* _What is being asked_
Using the records below, output the stretch that opens with the line containing "SportFranchise_eid := @fst" and closes with the line containing "Definition pair_laws : @ModelLaws", exactly and including both lines, with nothing more.

(Stored data entries)
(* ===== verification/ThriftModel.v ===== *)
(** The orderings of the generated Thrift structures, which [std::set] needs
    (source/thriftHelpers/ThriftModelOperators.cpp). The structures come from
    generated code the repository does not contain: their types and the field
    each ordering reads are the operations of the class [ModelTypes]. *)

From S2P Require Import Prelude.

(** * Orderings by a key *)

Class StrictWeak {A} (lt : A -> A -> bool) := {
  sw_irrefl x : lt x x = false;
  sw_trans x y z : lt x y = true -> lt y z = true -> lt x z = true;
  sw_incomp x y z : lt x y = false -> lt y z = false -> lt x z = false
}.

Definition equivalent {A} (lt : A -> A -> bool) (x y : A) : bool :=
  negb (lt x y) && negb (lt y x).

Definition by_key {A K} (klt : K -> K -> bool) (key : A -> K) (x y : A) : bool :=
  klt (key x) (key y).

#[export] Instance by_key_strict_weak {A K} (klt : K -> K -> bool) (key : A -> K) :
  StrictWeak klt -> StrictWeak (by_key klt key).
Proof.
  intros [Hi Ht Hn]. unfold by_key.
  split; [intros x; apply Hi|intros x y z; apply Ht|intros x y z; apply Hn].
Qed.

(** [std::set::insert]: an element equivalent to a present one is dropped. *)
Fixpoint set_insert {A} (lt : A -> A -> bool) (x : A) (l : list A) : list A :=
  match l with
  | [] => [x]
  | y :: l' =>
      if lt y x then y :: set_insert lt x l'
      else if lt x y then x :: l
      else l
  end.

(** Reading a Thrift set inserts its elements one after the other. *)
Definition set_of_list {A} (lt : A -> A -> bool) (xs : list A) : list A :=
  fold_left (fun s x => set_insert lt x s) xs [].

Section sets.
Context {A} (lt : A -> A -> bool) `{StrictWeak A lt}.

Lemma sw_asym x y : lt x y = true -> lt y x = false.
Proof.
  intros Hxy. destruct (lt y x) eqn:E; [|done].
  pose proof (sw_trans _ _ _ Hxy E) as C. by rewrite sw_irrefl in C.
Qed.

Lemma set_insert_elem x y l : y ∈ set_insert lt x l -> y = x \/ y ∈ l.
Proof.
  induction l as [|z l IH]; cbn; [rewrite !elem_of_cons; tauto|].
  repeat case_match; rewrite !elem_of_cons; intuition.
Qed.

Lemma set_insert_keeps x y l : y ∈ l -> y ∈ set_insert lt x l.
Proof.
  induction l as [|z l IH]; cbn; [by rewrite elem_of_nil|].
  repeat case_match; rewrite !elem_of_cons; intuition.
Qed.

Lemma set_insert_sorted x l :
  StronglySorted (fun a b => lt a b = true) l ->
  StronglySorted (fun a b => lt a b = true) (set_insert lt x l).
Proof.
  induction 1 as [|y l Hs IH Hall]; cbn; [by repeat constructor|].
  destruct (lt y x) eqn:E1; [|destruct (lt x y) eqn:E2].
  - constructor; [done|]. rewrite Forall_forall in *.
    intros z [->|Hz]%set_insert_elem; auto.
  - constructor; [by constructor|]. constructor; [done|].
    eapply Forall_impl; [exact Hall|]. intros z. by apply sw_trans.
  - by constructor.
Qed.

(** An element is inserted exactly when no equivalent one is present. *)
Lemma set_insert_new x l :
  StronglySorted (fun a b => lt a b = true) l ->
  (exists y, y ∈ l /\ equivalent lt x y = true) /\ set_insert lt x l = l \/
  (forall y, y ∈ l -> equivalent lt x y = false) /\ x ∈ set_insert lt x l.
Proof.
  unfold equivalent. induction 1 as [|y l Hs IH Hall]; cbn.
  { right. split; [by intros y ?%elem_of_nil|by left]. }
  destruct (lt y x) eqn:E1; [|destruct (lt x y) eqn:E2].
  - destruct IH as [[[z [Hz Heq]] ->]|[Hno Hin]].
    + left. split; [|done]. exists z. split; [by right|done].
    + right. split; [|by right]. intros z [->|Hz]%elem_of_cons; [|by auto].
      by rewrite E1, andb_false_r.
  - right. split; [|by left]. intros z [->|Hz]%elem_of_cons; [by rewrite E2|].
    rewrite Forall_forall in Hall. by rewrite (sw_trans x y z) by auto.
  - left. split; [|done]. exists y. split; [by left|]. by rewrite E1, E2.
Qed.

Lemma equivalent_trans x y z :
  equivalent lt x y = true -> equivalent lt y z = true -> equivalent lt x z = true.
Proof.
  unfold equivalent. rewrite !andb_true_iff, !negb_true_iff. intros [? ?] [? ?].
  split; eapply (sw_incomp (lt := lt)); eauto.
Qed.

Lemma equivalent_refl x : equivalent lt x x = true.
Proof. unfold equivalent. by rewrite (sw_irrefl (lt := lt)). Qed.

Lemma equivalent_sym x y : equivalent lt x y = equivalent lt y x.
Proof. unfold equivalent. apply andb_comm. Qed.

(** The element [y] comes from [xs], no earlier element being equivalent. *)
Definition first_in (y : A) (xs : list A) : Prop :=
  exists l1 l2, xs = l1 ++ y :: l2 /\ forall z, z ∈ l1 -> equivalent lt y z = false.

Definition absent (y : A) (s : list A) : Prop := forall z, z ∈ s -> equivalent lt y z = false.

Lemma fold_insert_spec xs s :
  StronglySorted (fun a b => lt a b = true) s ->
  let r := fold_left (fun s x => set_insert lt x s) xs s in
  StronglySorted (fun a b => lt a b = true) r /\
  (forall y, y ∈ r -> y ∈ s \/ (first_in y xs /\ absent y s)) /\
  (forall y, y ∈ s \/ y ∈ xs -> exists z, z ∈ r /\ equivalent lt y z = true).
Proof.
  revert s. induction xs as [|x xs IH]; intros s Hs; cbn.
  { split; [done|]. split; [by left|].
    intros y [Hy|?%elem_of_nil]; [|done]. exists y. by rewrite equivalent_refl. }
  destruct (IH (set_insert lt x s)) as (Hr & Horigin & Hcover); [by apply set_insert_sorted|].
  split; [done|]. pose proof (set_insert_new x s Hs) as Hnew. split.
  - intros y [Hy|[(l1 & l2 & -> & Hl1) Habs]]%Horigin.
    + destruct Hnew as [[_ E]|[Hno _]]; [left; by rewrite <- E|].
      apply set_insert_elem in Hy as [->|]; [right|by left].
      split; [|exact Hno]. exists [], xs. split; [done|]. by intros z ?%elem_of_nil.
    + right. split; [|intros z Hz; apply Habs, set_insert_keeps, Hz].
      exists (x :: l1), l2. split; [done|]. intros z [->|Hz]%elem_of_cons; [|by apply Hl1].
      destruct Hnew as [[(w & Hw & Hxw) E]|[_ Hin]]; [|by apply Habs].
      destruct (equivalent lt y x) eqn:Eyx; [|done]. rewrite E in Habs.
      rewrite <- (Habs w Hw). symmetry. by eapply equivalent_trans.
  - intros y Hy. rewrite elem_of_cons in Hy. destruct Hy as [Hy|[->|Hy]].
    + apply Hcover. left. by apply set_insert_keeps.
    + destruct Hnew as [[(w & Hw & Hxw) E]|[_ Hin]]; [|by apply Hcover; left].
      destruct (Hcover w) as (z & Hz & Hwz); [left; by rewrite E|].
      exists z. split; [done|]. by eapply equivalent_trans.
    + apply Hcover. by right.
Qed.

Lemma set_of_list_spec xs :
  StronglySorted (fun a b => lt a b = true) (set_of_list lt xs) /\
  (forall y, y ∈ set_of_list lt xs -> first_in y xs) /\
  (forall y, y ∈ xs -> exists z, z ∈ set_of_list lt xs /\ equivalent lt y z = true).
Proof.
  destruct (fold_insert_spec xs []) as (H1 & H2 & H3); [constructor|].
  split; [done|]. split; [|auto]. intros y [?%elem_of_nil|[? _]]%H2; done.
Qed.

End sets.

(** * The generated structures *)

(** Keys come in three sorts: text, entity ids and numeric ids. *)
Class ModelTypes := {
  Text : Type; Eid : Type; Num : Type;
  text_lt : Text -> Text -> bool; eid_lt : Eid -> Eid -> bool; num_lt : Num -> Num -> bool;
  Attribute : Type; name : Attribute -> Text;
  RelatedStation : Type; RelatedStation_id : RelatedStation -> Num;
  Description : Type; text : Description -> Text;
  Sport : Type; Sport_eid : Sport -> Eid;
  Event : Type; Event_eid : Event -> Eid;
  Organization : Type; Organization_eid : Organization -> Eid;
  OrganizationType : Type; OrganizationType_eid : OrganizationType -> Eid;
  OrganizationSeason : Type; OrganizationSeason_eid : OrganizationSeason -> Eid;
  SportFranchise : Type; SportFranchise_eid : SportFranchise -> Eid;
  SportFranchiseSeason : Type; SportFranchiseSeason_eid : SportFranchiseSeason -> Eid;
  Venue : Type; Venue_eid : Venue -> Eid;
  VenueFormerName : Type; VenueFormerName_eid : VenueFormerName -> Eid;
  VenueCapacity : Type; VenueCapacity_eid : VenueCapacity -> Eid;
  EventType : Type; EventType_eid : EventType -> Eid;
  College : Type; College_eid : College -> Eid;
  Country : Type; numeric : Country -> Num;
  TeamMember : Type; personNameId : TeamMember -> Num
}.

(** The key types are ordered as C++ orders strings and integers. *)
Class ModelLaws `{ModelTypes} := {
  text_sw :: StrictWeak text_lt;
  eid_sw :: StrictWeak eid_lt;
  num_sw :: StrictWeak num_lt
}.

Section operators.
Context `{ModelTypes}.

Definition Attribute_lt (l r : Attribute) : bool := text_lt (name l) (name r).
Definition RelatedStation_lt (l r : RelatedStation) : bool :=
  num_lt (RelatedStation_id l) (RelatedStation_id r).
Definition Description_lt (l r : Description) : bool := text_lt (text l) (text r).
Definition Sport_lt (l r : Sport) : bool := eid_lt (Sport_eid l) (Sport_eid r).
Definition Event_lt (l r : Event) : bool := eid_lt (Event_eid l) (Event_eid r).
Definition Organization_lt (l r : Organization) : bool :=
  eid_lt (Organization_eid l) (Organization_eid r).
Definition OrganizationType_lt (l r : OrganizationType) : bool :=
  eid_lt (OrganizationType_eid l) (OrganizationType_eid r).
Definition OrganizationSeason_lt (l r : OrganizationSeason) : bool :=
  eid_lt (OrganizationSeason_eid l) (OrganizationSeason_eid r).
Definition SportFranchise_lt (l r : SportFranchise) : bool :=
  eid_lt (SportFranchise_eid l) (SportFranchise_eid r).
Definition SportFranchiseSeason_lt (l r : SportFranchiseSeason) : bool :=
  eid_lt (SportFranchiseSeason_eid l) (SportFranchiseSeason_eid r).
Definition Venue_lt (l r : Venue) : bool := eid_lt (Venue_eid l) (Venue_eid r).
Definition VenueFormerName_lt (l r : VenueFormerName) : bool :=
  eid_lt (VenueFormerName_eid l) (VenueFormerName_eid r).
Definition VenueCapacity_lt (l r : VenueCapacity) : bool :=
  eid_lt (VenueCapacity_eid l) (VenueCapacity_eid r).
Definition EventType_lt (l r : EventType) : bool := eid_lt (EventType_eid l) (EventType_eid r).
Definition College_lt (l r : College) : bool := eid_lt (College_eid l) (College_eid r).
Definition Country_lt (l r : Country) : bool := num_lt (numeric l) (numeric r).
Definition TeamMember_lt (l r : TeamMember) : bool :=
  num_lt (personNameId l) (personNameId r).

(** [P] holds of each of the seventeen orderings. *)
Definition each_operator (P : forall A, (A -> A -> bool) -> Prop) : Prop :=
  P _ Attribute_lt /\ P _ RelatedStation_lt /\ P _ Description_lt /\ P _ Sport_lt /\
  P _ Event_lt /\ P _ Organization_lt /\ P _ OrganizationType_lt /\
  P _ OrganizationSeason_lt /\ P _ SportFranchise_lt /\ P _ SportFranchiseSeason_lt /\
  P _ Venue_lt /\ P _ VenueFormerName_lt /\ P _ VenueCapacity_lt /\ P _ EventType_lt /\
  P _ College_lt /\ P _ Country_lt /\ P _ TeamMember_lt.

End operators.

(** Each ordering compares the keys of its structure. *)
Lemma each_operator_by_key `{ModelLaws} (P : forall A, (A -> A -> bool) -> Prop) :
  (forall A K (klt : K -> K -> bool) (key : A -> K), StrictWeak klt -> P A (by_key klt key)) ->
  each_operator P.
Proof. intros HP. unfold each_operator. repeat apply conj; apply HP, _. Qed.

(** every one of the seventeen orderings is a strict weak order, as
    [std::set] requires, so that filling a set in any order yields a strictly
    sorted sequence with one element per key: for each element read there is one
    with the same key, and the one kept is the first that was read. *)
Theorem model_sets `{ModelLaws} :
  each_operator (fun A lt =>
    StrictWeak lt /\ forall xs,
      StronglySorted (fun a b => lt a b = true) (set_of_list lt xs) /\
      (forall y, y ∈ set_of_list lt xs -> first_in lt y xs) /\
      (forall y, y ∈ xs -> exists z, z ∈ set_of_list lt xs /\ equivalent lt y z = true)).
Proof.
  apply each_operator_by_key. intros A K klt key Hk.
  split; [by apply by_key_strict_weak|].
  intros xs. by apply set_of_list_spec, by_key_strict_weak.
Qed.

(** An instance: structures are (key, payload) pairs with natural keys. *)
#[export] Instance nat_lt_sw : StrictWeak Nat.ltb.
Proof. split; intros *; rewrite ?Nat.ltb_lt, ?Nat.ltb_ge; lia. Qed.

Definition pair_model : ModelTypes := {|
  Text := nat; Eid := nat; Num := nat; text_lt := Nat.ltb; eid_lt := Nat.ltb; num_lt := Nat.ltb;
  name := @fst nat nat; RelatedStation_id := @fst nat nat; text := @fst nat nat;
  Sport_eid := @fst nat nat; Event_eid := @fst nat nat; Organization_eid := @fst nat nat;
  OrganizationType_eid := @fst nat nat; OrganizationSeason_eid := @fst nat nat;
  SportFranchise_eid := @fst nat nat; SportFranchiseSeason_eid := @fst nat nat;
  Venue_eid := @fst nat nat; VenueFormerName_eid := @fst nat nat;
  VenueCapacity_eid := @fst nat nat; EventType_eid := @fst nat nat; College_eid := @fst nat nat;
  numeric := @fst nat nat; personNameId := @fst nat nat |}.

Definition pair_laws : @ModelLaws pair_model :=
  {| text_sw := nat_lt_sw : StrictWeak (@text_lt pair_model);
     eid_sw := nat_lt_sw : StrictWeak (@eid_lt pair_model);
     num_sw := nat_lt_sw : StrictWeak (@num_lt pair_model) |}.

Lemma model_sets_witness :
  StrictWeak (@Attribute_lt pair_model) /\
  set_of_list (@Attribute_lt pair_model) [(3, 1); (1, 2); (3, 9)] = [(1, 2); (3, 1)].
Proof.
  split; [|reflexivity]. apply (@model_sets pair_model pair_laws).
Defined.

* _Output_
  SportFranchise_eid := @fst nat nat; SportFranchiseSeason_eid := @fst nat nat;
  Venue_eid := @fst nat nat; VenueFormerName_eid := @fst nat nat;
  VenueCapacity_eid := @fst nat nat; EventType_eid := @fst nat nat; College_eid := @fst nat nat;
  numeric := @fst nat nat; personNameId := @fst nat nat |}.

Definition pair_laws : @ModelLaws pair_model :=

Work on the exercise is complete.